### Supplied records
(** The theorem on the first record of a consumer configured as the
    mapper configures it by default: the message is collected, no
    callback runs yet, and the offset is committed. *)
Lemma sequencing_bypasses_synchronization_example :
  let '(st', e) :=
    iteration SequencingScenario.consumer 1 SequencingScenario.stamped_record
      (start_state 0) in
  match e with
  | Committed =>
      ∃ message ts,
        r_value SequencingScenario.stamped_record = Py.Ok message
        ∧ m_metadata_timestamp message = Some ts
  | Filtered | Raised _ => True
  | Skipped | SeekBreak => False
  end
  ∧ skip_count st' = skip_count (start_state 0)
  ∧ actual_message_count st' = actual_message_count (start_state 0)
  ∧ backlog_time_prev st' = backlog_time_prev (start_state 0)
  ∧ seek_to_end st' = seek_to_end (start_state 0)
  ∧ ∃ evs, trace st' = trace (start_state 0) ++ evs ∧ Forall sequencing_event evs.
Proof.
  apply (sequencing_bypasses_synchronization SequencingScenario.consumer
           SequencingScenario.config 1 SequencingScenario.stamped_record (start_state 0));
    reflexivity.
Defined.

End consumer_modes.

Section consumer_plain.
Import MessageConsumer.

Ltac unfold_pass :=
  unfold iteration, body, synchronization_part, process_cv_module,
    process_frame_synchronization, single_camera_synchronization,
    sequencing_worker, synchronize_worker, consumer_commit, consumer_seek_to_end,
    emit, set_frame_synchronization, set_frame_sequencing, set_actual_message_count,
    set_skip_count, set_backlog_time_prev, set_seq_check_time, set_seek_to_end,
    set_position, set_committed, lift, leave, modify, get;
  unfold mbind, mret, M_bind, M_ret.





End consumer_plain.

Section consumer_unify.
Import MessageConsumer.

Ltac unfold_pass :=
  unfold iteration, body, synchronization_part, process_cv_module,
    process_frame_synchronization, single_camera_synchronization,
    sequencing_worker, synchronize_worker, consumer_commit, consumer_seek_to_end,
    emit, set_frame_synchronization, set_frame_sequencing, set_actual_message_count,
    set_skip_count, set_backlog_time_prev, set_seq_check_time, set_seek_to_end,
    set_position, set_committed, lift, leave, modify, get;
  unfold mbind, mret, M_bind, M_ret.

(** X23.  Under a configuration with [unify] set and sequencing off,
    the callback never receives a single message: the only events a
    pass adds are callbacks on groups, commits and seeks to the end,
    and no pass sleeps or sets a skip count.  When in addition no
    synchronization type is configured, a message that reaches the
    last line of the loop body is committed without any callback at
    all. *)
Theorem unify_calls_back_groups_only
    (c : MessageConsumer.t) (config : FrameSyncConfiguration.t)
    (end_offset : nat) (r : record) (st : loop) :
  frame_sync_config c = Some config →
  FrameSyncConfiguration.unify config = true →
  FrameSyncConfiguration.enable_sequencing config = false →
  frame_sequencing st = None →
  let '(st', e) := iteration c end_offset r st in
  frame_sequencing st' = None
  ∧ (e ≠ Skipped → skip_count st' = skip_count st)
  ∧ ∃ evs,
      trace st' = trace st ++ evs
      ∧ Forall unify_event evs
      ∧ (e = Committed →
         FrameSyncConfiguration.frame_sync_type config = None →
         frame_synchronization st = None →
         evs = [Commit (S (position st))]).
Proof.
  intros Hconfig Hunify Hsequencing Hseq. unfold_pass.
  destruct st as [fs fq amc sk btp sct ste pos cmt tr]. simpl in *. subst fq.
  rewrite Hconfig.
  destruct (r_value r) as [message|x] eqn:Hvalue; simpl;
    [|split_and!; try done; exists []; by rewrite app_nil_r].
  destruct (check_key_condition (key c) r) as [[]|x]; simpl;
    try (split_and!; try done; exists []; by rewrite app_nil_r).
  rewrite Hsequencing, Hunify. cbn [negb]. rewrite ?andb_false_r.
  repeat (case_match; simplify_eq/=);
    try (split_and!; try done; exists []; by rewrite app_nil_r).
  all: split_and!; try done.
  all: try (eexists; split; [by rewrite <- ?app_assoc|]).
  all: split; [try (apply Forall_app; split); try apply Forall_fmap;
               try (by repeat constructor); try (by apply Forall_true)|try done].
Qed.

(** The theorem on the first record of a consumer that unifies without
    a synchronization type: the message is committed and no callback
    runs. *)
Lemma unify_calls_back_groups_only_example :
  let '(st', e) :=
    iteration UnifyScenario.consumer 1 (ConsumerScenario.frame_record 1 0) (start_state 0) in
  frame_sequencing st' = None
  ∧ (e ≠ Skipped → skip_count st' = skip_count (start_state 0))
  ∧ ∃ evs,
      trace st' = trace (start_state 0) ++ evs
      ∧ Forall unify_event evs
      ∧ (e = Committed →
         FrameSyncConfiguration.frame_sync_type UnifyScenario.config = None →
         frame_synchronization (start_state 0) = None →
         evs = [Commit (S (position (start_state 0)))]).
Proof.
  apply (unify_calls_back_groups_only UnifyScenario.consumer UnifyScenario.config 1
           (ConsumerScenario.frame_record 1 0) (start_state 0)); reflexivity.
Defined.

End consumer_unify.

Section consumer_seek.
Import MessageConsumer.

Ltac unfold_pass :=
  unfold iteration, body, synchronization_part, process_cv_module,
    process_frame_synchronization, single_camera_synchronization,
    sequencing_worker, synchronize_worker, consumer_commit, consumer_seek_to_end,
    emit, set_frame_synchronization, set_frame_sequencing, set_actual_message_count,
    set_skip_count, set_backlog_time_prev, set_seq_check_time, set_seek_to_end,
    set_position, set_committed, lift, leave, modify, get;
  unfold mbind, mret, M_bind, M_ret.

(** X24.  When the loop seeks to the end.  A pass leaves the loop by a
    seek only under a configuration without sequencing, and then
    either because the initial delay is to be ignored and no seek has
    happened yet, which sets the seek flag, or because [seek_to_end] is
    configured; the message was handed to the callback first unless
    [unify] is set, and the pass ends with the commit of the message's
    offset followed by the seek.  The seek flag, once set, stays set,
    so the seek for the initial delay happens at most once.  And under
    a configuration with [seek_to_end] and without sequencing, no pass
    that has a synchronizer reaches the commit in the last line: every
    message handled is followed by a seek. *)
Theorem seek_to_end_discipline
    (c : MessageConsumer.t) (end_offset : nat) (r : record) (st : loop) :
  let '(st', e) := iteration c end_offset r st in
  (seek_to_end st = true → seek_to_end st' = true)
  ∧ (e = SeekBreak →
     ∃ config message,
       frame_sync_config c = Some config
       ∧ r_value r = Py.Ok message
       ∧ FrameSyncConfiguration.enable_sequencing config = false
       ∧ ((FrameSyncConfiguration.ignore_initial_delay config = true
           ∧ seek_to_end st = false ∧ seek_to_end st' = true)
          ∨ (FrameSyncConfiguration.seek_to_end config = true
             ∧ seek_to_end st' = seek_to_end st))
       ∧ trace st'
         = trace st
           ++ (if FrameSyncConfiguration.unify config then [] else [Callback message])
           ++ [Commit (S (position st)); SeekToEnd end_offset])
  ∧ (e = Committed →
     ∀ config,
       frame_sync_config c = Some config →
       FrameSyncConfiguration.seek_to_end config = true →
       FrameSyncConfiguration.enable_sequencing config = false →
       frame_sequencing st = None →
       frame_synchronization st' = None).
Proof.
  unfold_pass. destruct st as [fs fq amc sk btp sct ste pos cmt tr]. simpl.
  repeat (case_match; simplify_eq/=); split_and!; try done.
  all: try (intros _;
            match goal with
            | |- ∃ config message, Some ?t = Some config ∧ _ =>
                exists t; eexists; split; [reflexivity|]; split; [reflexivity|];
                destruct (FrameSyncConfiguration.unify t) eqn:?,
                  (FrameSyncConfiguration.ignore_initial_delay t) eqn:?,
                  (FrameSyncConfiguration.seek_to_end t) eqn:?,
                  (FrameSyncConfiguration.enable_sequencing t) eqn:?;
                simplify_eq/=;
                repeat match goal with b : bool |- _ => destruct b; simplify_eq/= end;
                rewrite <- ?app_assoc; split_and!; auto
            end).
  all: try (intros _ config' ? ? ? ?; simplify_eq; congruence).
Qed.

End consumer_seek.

### What the task asks
Only a number is expected here: the count of lines in the records above that include the word "reaches".

### Exercise solution
2